▶ _What is needed_: Using the data that follows, return exactly the lines from the one that contains "Definition field_loaded : Overlay" through the one that contains "Lemma field_chain checksum", ends included.

══ Records for the exercise ══

Lemma view_kept : Kept old cat.
Proof.
  pose proof loaded_shows as Hn. pose proof checkpoint_shows as Hc. destruct (changed_names_spec v o ns bs Hview H Heq Hok) as (l & Hl & Hnd & Hrows & Hflag).
  assert (Hchanged : changed_names cat = l) by (cbn [catalog_of changed_names]; by rewrite Hl).
  assert (Hsame : forall id, u32_ok id -> id ∉ l.*1 -> name_at base H id = name_at base [] id).
  { intros id Hu Hid. unfold name_at. destruct (newest_row H (row_key NAME id)) as [r|] eqn:E; [|done]. exfalso. apply Hid, Hrows. by rewrite E. }
  split; rewrite ?Hchanged.
  - intros id Hid. cbn [catalog_of DocNames.is_live_name name_child]. destruct (decide (u32_ok id)) as [Hu|Hu]; [|by rewrite !on_u32_out].
    specialize (Hsame id Hu Hid). split.
    + rewrite (on_u32_in _ _ _ _ Hu (sh_live_name _ _ _ Hn id Hu)), (on_u32_in _ _ _ _ Hu (sh_live_name _ _ _ Hc id Hu)). cbn [checkpoint_of v_base]. by rewrite Hsame.
    + unfold on_u32. rewrite (proj2 (N.ltb_lt _ _) Hu). cbn [default from_option]. rewrite (sh_name _ _ _ Hn id Hu), (sh_name _ _ _ Hc id Hu). cbn [checkpoint_of v_base]. by rewrite Hsame.
  - intros id live Hi. destruct (Hflag id live Hi) as [Hu ->]. cbn [catalog_of DocNames.is_live_name]. by rewrite (on_u32_in _ _ _ _ Hu (sh_live_name _ _ _ Hn id Hu)).
  - done.
  - intros i Hi [Hu Hlive]%(cat_live_inode v base_doc H Hn). destruct (changed_inodes_spec v base_doc o ns bs bsi Hview Hinodes) as (li & Hli & Hnone).
    assert (Hrow : newest_row (inode_records bsi) (row_key INODE i) = None) by (apply Hnone; [done|]; cbn [catalog_of changed_inodes] in Hi; by rewrite Hli in Hi).
    pose proof (plain_inode v base_doc o ns bs bsi Hview Hinodes H Heq Hok i Hu Hlive Hrow) as Hlt. split; [apply (cat_live_inode _ _ _ Hc); split; [done|]; by apply N.ltb_lt|].
    rewrite !(cat_doc_of _ _) by done. f_equal. unfold view_doc. rewrite (inode_row v base_doc o ns bs bsi Hview Hinodes) by done. cbn [mbind option_bind]. rewrite Hrow.
    unfold overlay_inode. cbn [checkpoint_of v_overlay v_base mbind option_bind]. done.
Qed.

Lemma view_counted : names_told base o H -> Counted cat.
Proof.
  intros Htold. pose proof loaded_shows as Hn. split.
  intros i [Hu Hlive]%(cat_live_inode v base_doc H Hn). destruct (sh_listed _ _ _ Hn) as (li & Hli & Hnd2 & Hin). cbn [catalog_of indexed_name_count child_ids]. rewrite Hli.
  apply on_u32_in; [done|]. eapply name_count_spec; try done; [|by apply Htold].
  by eapply live_is_inode; [apply (no_lives _ _ _ _ _ _ Hok)|apply (no_fields _ _ _ _ _ _ Hok)|apply (no_small _ _ _ _ _ _ Hok)| |].
Qed.
End adopted.

(** ** Properties *)

(** The rows hold every document's live names in order, as the view reads
    them; or live names of it in order, if not all. *)
Definition answers (v : View) (base_doc : u32 -> option u32) (names : DocNames) : Prop :=
  forall d, exists l, names_of names d = Some l /\ StronglySorted N.lt l /\
    forall id, id ∈ l <-> u32_ok id /\ exists n, reader_get v id = Some n /\ is_inode (n_child n) = true /\ view_doc v base_doc (n_child n) = Some (Some d).

Definition answers_within (v : View) (base_doc : u32 -> option u32) (names : DocNames) : Prop :=
  forall d, exists l, names_of names d = Some l /\ StronglySorted N.lt l /\
    forall id, id ∈ l -> u32_ok id /\ exists n, reader_get v id = Some n /\ is_inode (n_child n) = true /\ view_doc v base_doc (n_child n) = Some (Some d).

Lemma serves_answers v base_doc H names : shows_history v base_doc H -> serves (catalog_of v base_doc) names -> answers v base_doc names.
Proof.
  intros Hs Hn d. destruct (Hn d) as (l & Hl & Hsorted & Hin). exists l. split; [done|]. split; [done|]. intros id. rewrite Hin. by eapply owner_shown.
Qed.

Lemma serves_within_answers v base_doc H names : shows_history v base_doc H -> serves_within (catalog_of v base_doc) names -> answers_within v base_doc names.
Proof.
  intros Hs Hn d. destruct (Hn d) as (l & Hl & Hsorted & Hin). exists l. split; [done|]. split; [done|]. intros id Hid. apply (owner_shown v base_doc H Hs). auto.
Qed.

(** C4: The inverse of a checkpoint can be carried over its log.  Over a
    checked checkpoint whose log is loaded, building the inverse from the
    checkpoint answers, unless stopped, with the checkpoint's live names of
    every document; and carrying it over the log never panics: it is refused,
    or answers with live names of every document, as the view has them, found
    or lost by rewritten names and by rewritten inodes alike.  Those are all
    of the view's live names if the log tells the names of its inodes
    ([names_told]): a live inode without a lifetime row has as many names as
    in the checkpoint.  A writer promises that, with a lifetime row wherever
    the number of an inode's names changes; loading does not check it, and
    without it the carried rows can miss names. *)
Theorem view_adopts (v : View) (base_doc : u32 -> option u32) (o : Overlay) (ns : Names) (bs bsi : list Batch) (Hlaws : NameLaws (v_base v))
    (Hview : view_loaded v o ns bs) (Hinodes : inodes_loaded v base_doc o bsi) (ck : Checkpoint) (HF : StopFlag ck) (c : ck_state ck) :
  exists built c', new_until ck (catalog_of (checkpoint_of v) base_doc) c = Some (Ok built, c') /\
    match built with
    | None => stopped c'
    | Some names => answers (checkpoint_of v) base_doc names /\
        exists carried, adopt (catalog_of v base_doc) (catalog_of (checkpoint_of v) base_doc) names = Some (Ok carried) /\
          forall names', carried = Some names' -> answers_within v base_doc names' /\
            (names_told (v_base v) o (records_of (all_txs bs)) -> answers v base_doc names')
    end.
Proof.
  destruct (view_names _ _ _ _ Hview) as (H & Heq & Hok).
  pose proof (loaded_shows v base_doc o ns bs bsi Hview Hinodes H Heq Hok) as Hnew. pose proof (checkpoint_shows v base_doc o bsi Hinodes) as Hold.
  pose proof (shows_laws _ _ _ Hnew) as HV. pose proof (shows_laws _ _ _ Hold) as HP. pose proof (view_kept v base_doc o ns bs bsi Hview Hinodes H Heq Hok) as HC.
  destruct (new_until_spec (catalog_of (checkpoint_of v) base_doc) (ck := ck) c) as (r & c' & Hb & Hr). destruct r as [built|e]; [|done]. exists built, c'. split; [done|].
  destruct built as [names|]; [|done]. split; [by eapply serves_answers|].
  destruct (adopt_spec _ (catalog_of v base_doc) names Hr) as (r & Ha & Hs). destruct r as [carried|e]; [|done]. exists carried. split; [done|].
  intros names' ->. destruct Hs as [Hwithin Hall]. split; [by eapply serves_within_answers|]. intros Htold. eapply serves_answers; [exact Hnew|]. apply Hall.
  apply (view_counted v base_doc o ns bs bsi Hview Hinodes H Heq Hok). by apply (names_told_alike _ _ _ _ Heq).
Qed.

(** ** A sample *)

(** The transaction of [NameLoad]'s sample, with the fields of the directory
    born in it and of the file, which gains its document. *)
Definition field_stat (m : u32) : Stat := mkStat 1 2 3 4 5 6 7 m 0 0 1.
Definition field_rows : list Record_ := [InodePut 3 Dir Unindexed None (field_stat 16877); InodePut 2 File Hashed (Some 0%N) (field_stat 33188)].
Definition field_overlay : Overlay := overlay_advance forest_log forest_next (forest_delta ++ field_rows).
Definition field_batches : list Batch :=
  [mkBatch [] (counts forest_first)] ++ [mkBatch [(frame forest_next, filter (fun r => family r = Inodes) (forest_delta ++ field_rows))] (counts forest_next)].
Definition loaded_or (r : option (Overlay * result unit OpenError)) (o : Overlay) : Overlay := match r with Some (o, Ok _) => o | _ => o end.
Definition field_named : Overlay := loaded_or (load_namespace sample_sum forest_base 2 field_overlay) field_overlay.
Definition field_loaded : Overlay := loaded_or (load sample_sum forest_base field_named Inodes) field_named.
Definition field_inodes : Overlay := loaded_or (load sample_sum forest_base field_overlay Inodes) field_overlay.
Definition field_names : Names := default (mkNames projection_default [] [] [] [] [] [] []) (o_namespace field_loaded).
Definition field_view : View := mkView forest_base (Some field_loaded) (fun _ => Some 1%N).

Lemma field_stat_ok m : u32_ok m -> stat_ok (field_stat m).
Proof. intros Hm. split; cbn [field_stat dev ino LogRecords.size nlink mode uid gid]; [repeat constructor; done|by repeat constructor|done|done]. Qed.

(** A family stands by its cell. *)
Lemma stands_alike base f `{FamilyTable base f X} o o' bs : Overlay.projection o' f = Overlay.projection o f -> o_manifest o' = o_manifest o -> stands base f o bs -> stands base f o' bs.
Proof. intros Hp Hm [H1 H2 H3 H4]. split; rewrite ?Hp, ?Hm; done. Qed.

Lemma field_chain checksum : named checksum forest_base field_overlay forest_batches.
Proof. apply (named_next checksum forest_base forest_next forest_log (forest_delta ++ field_rows)); [apply forest_log_named|by left|exact forest_own]. Qed.

Lemma field_view_loaded : view_loaded field_view field_loaded field_names forest_batches.
Proof.
  assert (Hm : o_manifest field_loaded = o_manifest field_named) by (by vm_compute). assert (Hp : Overlay.projection field_loaded Namespace = Overlay.projection field_named Namespace) by (by vm_compute).
  assert (Hv : view_loaded (mkView forest_base (Some field_named) (fun _ => Some 1%N)) field_named field_names forest_batches).
  { refine (view_of_load sample_sum forest_base sample_documents _ field_overlay _ _ _ forest_base_laws forest_name_laws forest_forest_laws (field_chain _) _ _ _); by vm_compute. }
  destruct Hv as [_ _ Hshown Hst]. split; [done| |by rewrite Hm|by eapply stands_alike]. by vm_compute.
Qed.

Lemma field_rows_valid : tx_valid Inodes (frame forest_next, field_rows).
Proof.
  assert (Hd : from_mode 16877 = Dir) by reflexivity. assert (Hf : from_mode 33188 = File) by reflexivity.
  repeat apply Forall_cons_2; try apply Forall_nil_2; (split; [|intros id n [= <-] [= <-]; reflexivity|reflexivity]); cbn [checked].
  - split; [discriminate|]. split; [split; [discriminate|congruence]|]. split; [exact Hd|]. split; [reflexivity|]. apply field_stat_ok. reflexivity.
  - split; [intros n [= <-]; reflexivity|]. split; [split; [discriminate|reflexivity]|]. split; [exact Hf|]. split; [congruence|]. apply field_stat_ok. reflexivity.
Qed.

Lemma field_views checksum : views forest_base Inodes checksum field_overlay field_batches.
Proof.
  refine (views_next forest_base Inodes checksum forest_next forest_log (forest_delta ++ field_rows) (replicate 4 None) None [mkBatch (log_txs (frames (mkLog None [] 0 0 3)) []) (counts forest_first)] eq_refl eq_refl _ _ field_rows_valid).
  - eapply views_log; [reflexivity|reflexivity|reflexivity|reflexivity|reflexivity|exact I|apply Forall_nil_2|reflexivity].
  - split; [done|done|repeat constructor|done|done].
Qed.

Lemma field_inodes_stand : stands forest_base Inodes field_loaded field_batches.
Proof.
  assert (Hm : o_manifest field_loaded = o_manifest field_inodes) by (by vm_compute). assert (Hp : Overlay.projection field_loaded Inodes = Overlay.projection field_inodes Inodes) by (by vm_compute).
  assert (Hl : load sample_sum forest_base field_overlay Inodes = Some (field_inodes, Ok tt)) by (by vm_compute).
  eapply stands_alike; [exact Hp|exact Hm|]. destruct (load_views forest_base Inodes (Hlaws := inodes_laws forest_base) sample_sum field_overlay field_batches (field_views _)) as (o & r & Ho & _ & Hr).
  rewrite Hl in Ho. injection Ho as <- <-. exact Hr.
Qed.

(** The checkpoint has hashed no file. *)
Definition no_docs (_ : u32) : option u32 := None.

Lemma field_fields : exists p f ls, Overlay.projection field_loaded Namespace = Some p /\ Overlay.projection field_loaded Inodes = Some f /\ Projection.records p LIFE = Some ls /\
  fields_loop field_view f ls = Some (Ok tt).
Proof. eexists _, _, _. split; [vm_compute; reflexivity|]. split; [vm_compute; reflexivity|]. split; [vm_compute; reflexivity|]. vm_compute. reflexivity. Qed.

═══

▶ _Result of the exercise_:
Definition field_loaded : Overlay := loaded_or (load sample_sum forest_base field_named Inodes) field_named.
Definition field_inodes : Overlay := loaded_or (load sample_sum forest_base field_overlay Inodes) field_overlay.
Definition field_names : Names := default (mkNames projection_default [] [] [] [] [] [] []) (o_namespace field_loaded).
Definition field_view : View := mkView forest_base (Some field_loaded) (fun _ => Some 1%N).

Lemma field_stat_ok m : u32_ok m -> stat_ok (field_stat m).
Proof. intros Hm. split; cbn [field_stat dev ino LogRecords.size nlink mode uid gid]; [repeat constructor; done|by repeat constructor|done|done]. Qed.

(** A family stands by its cell. *)
Lemma stands_alike base f `{FamilyTable base f X} o o' bs : Overlay.projection o' f = Overlay.projection o f -> o_manifest o' = o_manifest o -> stands base f o bs -> stands base f o' bs.
Proof. intros Hp Hm [H1 H2 H3 H4]. split; rewrite ?Hp, ?Hm; done. Qed.

Lemma field_chain checksum : named checksum forest_base field_overlay forest_batches.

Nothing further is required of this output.